1. Suspendre les larves fixes dans des gouttelettes de PBS sur une plaque de Sylgard sous un microscope à dissection. Fixez-les latéralement en plaçant deux broches en tungstène (généralement de vieilles aiguilles en tungstène de moins de 2 cm) à travers la notochorde, avec une broche juste postérieure à la zone pigmentée couvrant la région aorte-gonade-mésonéphros (AGM) et une autre alignée avec l’extrémité de l’extension du jaune.
   REMARQUE: Positionnez les broches en tungstène en aussi peu de tentatives que possible, car le tissu deviendra plus friable à chaque ponction.
2. Utilisez une aiguille en tungstène très pointue et une pince pointue pour exposer le cerveau en enlevant, dans cet ordre, le ou les yeux, l’oreille, la mâchoire, le tube digestif et la peau crânienne dorsale.
   1. Tout d’abord, retirez l’œil à l’aide d’une technique similaire à l’ablation chirurgicale des yeux à l’étape 4. Ensuite, détachez la larve et retournez-la du côté opposé, afin que l’autre œil soit accessible et répétez. Alternativement, enfoncez l’aiguille à travers la mâchoire de l’autre côté et retirez l’œil sans détacher.
      REMARQUE: Les yeux peuvent être prélevés à ce stade si l’analyse de ce tissu est souhaitée (similaire à ¹⁹).
   2. Ensuite, utilisez l’aiguille en tungstène pour gratter du côté temporal au côté ventral de l’oreille. Dans la même action / mouvement, amenez l’aiguille postérieure à la mâchoire et tirez doucement vers l’avant jusqu’à ce que l’oreille et la mâchoire soient enlevées.
   3. Utilisez des pinces pour retirer les organes ventraux et tout jaune restant.
   4. Enfin, faites une incision peu profonde dans la peau crânienne dorsale près de la jonction entre le cerveau postérieur et la moelle épinière. Soulevez la peau avec la pince et tirez-la vers l’avant et autour du télencéphale. Si cela s’avère trop difficile, commencez par l’incision initiale dans le cerveau postérieur et tirez la peau d’abord latéralement, puis ventralement et antérieurement, en prenant grand soin de ne pas rayer les bords latéraux du tectum.
      REMARQUE: Parce que le mésencéphale est l’objet de l’étude, le cerveau postérieur peut être coupé; cependant, une incision profonde peut entraîner une décapitation.
   5. Retirez tout tissu restant avec une pince. Détachez la larve et transférez-la au PBS dans un tube de microfuge de 1,5 mL.
      REMARQUE: Laissez la queue attachée au cerveau pour une meilleure visibilité lors de l’exécution de protocoles de montage complet.

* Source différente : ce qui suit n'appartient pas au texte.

(* ===== verification/DbReads.v ===== *)
(** * What a read returns ([db_iter.rs], [reader.rs])

    Point reads and scans against one specification: the rows a read may see, source by source with the
    newest source first, determine for every key the value a reader finds by applying the merge operands
    of the key onto the newest value below them. *)

From S2P Require Export DbIter.

(** ** One row per key *)

Definition key_dir_lt (o : IterationOrder) (a b : bytes) : Prop :=
  match o with Ascending => a ≺ b | Descending => b ≺ a end.

(** Rows in the order of a scan in which only merge operands are followed by rows of their key. *)
Definition reduced (o : IterationOrder) : list RowEntry → Prop :=
  StronglySorted (λ a b, key_dir_le o (key a) (key b) ∧ (key a = key b → is_merge (value a) = true)).

Lemma key_dir_le_antisym o a b : key_dir_le o a b → key_dir_le o b a → a = b.
Proof. destruct o; cbn; ord. Qed.

Lemma key_dir_lt_alt o a b : key_dir_lt o a b ↔ key_dir_le o a b ∧ a ≠ b.
Proof.
  destruct o; cbn; split.
  - intros Hab. split; [by apply ord_lt_le|]. intros ->. by apply ord_lt_irrefl in Hab.
  - intros [Hle Hne]. apply ord_le_alt in Hle as [|]; [done|congruence].
  - intros Hab. split; [by apply ord_lt_le|]. intros ->. by apply ord_lt_irrefl in Hab.
  - intros [Hle Hne]. apply ord_le_alt in Hle as [|]; [done|congruence].
Qed.

(** Deduplicated rows are reduced. *)
Lemma dedup_reduced o skip l : StronglySorted (λ a b, key_dir_le o (key a) (key b)) l →
  (∀ s, skip = Some s → Forall (λ e, key_dir_le o s (key e)) l) →
  reduced o (dedup_rows skip l) ∧ ∀ s, skip = Some s → Forall (λ e, key e ≠ s) (dedup_rows skip l).
Proof.
  revert skip. induction l as [|e l IH]; intros skip Hs Hskip; [split; [constructor|done]|].
  apply StronglySorted_cons in Hs as [He Hs]. cbn [dedup_rows].
  assert (∀ s, skip = Some s → Forall (λ e, key_dir_le o s (key e)) l) as Hskip' by (intros s Hss; by eapply Forall_cons_1, Hskip).
  case_bool_decide as Hk; [by apply IH|].
  destruct (IH (if is_merge (value e) then None else Some (key e))) as [Hr Hn]; [done| |].
  { intros s. by destruct (is_merge (value e)); intros [= <-]. }
  split.
  - constructor; [done|]. apply Forall_forall. intros x Hx. rewrite Forall_forall in He. split; [by eapply He, dedup_sublist|].
    intros Hkx. destruct (is_merge (value e)) eqn:Hm; [done|]. specialize (Hn _ eq_refl). rewrite Forall_forall in Hn. by destruct (Hn x Hx).
  - intros s ->. specialize (Hskip s eq_refl). apply Forall_cons in Hskip as [Hse Hsl]. constructor; [congruence|].
    apply Forall_forall. intros x Hx Hxs. apply dedup_sublist in Hx. rewrite Forall_forall in He. specialize (He x Hx).
    apply Hk. f_equal. rewrite Hxs in He. by eapply key_dir_le_antisym.
Qed.

Lemma reduced_suffix o a b : reduced o (a ++ b) → reduced o b.
Proof. intros (_ & _ & Hb)%StronglySorted_app. done. Qed.

Lemma key_dir_le_lt o a b c : key_dir_lt o a b → key_dir_le o b c → key_dir_lt o a c.
Proof. destruct o; cbn; ord. Qed.

Lemma key_dir_le_refl o a : key_dir_le o a a.
Proof. destruct o; cbn; ord. Qed.

(** Behind the run of an operand there is no row of its key. *)
Lemma split_run_rest o k ex l ops base rest : reduced o l → Forall (λ x, key_dir_le o k (key x)) l →
  split_run true k ex l = (ops, base, rest) → reduced o rest ∧ Forall (λ x, key_dir_lt o k (key x)) rest.
Proof.
  revert ops base rest. induction l as [|x l IH]; intros ops base rest Hr Hle Hs; cbn [split_run] in Hs.
  { injection Hs as <- <- <-. by split. }
  unfold is_matching_entry in Hs. rewrite orb_true_l, andb_true_r in Hs. pose proof Hr as Hr0. apply StronglySorted_cons in Hr as [Hx Hr].
  apply Forall_cons in Hle as [Hkx Hle]. case_bool_decide as Hk.
  - destruct (is_merge (value x)) eqn:Hm.
    + destruct (split_run true k ex l) as [[ops' base'] rest']. injection Hs as <- <- <-. by eapply IH.
    + injection Hs as <- <- <-. split; [done|]. rewrite Forall_forall in Hx, Hle |- *. intros y Hy. apply key_dir_lt_alt. split; [by apply Hle|].
      intros ->. destruct (Hx y Hy) as [_ Hxy]. specialize (Hxy Hk). congruence.
  - injection Hs as <- <- <-. split; [done|]. assert (key_dir_lt o k (key x)) as Hlt by (apply key_dir_lt_alt; split; [done|congruence]).
    constructor; [done|]. eapply Forall_impl; [exact Hx|]. intros y [Hxy _]. by eapply key_dir_le_lt.
Qed.

Section resolved.
  Context `{MergeOperatorLaws f}.

(** The resolved rows have one row per key, in order. *)
Lemma resolve_keys o n l : reduced o l → length l ≤ n →
  StronglySorted (λ a b, key_dir_lt o (key a) (key b)) (resolve f n true None l) ∧
  ∀ k, Forall (λ x, key_dir_lt o k (key x)) l → Forall (λ x, key_dir_lt o k (key x)) (resolve f n true None l).
Proof.
  revert l. induction n as [|n IH]; intros [|e l] Hr Hn; cbn [length] in Hn; try (split; [constructor|done]).
  pose proof Hr as Hr0. apply StronglySorted_cons in Hr as [He Hr]. cbn [resolve]. unfold passes. rewrite orb_false_r.
  destruct (is_merge (value e)) eqn:Hm; cbn [negb].
  - destruct (split_run true (key e) (expire_ts e) (e :: l)) as [[ops base] rest] eqn:Hs.
    destruct (split_run_head _ _ _ _ _ _ Hm Hs) as (ops' & -> & Hlen).
    destruct (split_run_rest o _ _ _ _ _ _ Hr0 ltac:(constructor; [apply key_dir_le_refl|]; eapply Forall_impl; [exact He|]; by intros ? [? _]) Hs) as [Hrest Hlt].
    destruct (IH rest Hrest ltac:(lia)) as [Hsr Hk]. split; [constructor; [done|]; by apply Hk|].
    intros k [Hke Hkl]%Forall_cons. constructor; [done|]. apply Hk. destruct (split_run_spec _ _ _ _ _ _ _ Hs) as (Hl & _ & _).
    apply (f_equal tail) in Hl. cbn in Hl. rewrite Hl in Hkl. apply Forall_app in Hkl as [_ Hkl]. by apply Forall_app in Hkl as [_ Hkl].
  - destruct (IH l Hr ltac:(lia)) as [Hsr Hk]. split; [|intros k [Hke Hkl]%Forall_cons; constructor; [done|by apply Hk]].
    constructor; [done|]. apply Hk. eapply Forall_impl; [exact He|]. intros x [Hx Hne]. apply key_dir_lt_alt. split; [done|].
    intros Heq. specialize (Hne Heq). congruence.
Qed.

Lemma resolve_rows_length n l : length (resolve f n true None l) ≤ length l.
Proof.
  revert l. induction n as [|n IH]; intros [|e l]; cbn [resolve length]; try lia. unfold passes. rewrite orb_false_r.
  destruct (is_merge (value e)) eqn:Hm; cbn [negb]; [|specialize (IH l); cbn [length]; lia].
  destruct (split_run true (key e) (expire_ts e) (e :: l)) as [[ops base] rest] eqn:Hs.
  destruct (split_run_head _ _ _ _ _ _ Hm Hs) as (_ & _ & Hlen). specialize (IH rest). cbn [length]. lia.
Qed.

(** A resolved row shows its bytes: merging them once more onto nothing changes nothing. *)
Lemma resolved_value n l e : e ∈ resolve f n true None l → read_value f (key e) [e] = as_bytes (value e).
Proof.
  revert l. induction n as [|n IH]; intros [|x l]; try (intros []%not_elem_of_nil). cbn [resolve]. unfold passes. rewrite orb_false_r.
  destruct (is_merge (value x)) eqn:Hm; cbn [negb].
  - destruct (split_run true (key x) (expire_ts x) (x :: l)) as [[ops base] rest] eqn:Hs. intros [->|He]%elem_of_cons; [|by eapply IH].
    destruct (split_run_head _ _ _ _ _ _ Hm Hs) as (ops' & -> & _). destruct (split_run_spec _ _ _ _ _ _ _ Hs) as (_ & Hops & _).
    unfold merged_row. cbn [key value read_value as_bytes]. destruct base as [b|]; cbn [value as_bytes read_value]; [done|].
    set (os := operands_of (reverse (x :: ops'))). cbn [mbind option_bind].
    assert (os ≠ []) as Hne.
    { intros Hnil. apply (f_equal length) in Hnil. unfold os in Hnil. rewrite operands_of_merges in Hnil; [by rewrite length_reverse in Hnil|].
      apply Forall_reverse. eapply Forall_impl; [exact Hops|]. by intros ? [_ ?]. }
    destruct (apply_all_some (f:=f) (key x) None os Hne) as [r Hr]. rewrite Hr. cbn. f_equal.
    pose proof (apply_all_batch (f:=f) (key x) None os r Hr) as Hb. congruence.
  - intros [->|He]%elem_of_cons; [|by eapply IH]. cbn. by destruct (value x).
Qed.
End resolved.

(** ** The pairs of a database iterator *)

(** The pair of a row that is not a tombstone. *)
Definition kv_of (e : RowEntry) : option KeyValue :=
  (λ v, mkKeyValue (key e) v (seq e) (default 0%Z (create_ts e)) (expire_ts e)) <$> as_bytes (value e).

Section db_yields.
  Context {B F : Type} `{FilterTraits B F} (Heap : Type → Type) `{HeapFamily Heap} (fuel : nat) (operator : option MergeOperator).
  Local Notation next := (db_next Heap fuel operator).
  Local Notation row_yields := (yields (H:=row_iterator Heap fuel operator)).

(** The iterator returns the pairs of [l], then [None]. *)
Fixpoint db_yields (d : DbIterator Heap (F:=F)) (l : list KeyValue) : Prop :=
  match l with
  | [] => ∃ d', next d = (Ok None, d')
  | kv :: l => ∃ d', next d = (Ok (Some kv), d') ∧ db_yields d' l
  end.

8. Déshydratation et stockage du cerveau

1. Retirez le PBS du cerveau et ajoutez 1 mL de PBS contenant 0,1 % de TritonX-100 (PBST). Incuber pendant 5-10 min à température ambiante.
2. Retirez le PBST et remplacez-le par une solution 50:50 methanol:PBST. Incuber pendant 5-10 min à température ambiante.
3. Lavez le cerveau avec 100% de méthanol (MeOH) deux fois pendant 5 minutes chacun à température ambiante.
4. Stocker le cerveau dans du MeOH à 100% à -20 °C pendant au moins 16 h avant d’effectuer une immunohistochimie ou d’autres procédures complètes.
   REMARQUE: Les cerveaux peuvent être stockés dans MeOH jusqu’à 2 ans à -20 ° C.

9. Immunohistochimie

REMARQUE: Les protocoles établis pour de nombreuses techniques de montage complet utiles chez le poisson-zèbre peuvent être trouvés sur ZFIN²⁰. Ce manuscrit fournit des exemples comparant des larves borgnes et bi-oculaires qui ont été immunocolorées avec des anticorps qui reconnaissent soit la protéine fluorescente rouge (RFP), qui est exprimée dans les axones du nerf optique dans la lignée Tg[atoh7: RFP] (Figure 2), soit l’histone phosphorylée H3 (PH3), qui met en évidence les cellules mitotiques (Figure 3). Un protocole d’immunohistochimie standard pour les embryons et les larves en grains entiers est résumé ci-dessous.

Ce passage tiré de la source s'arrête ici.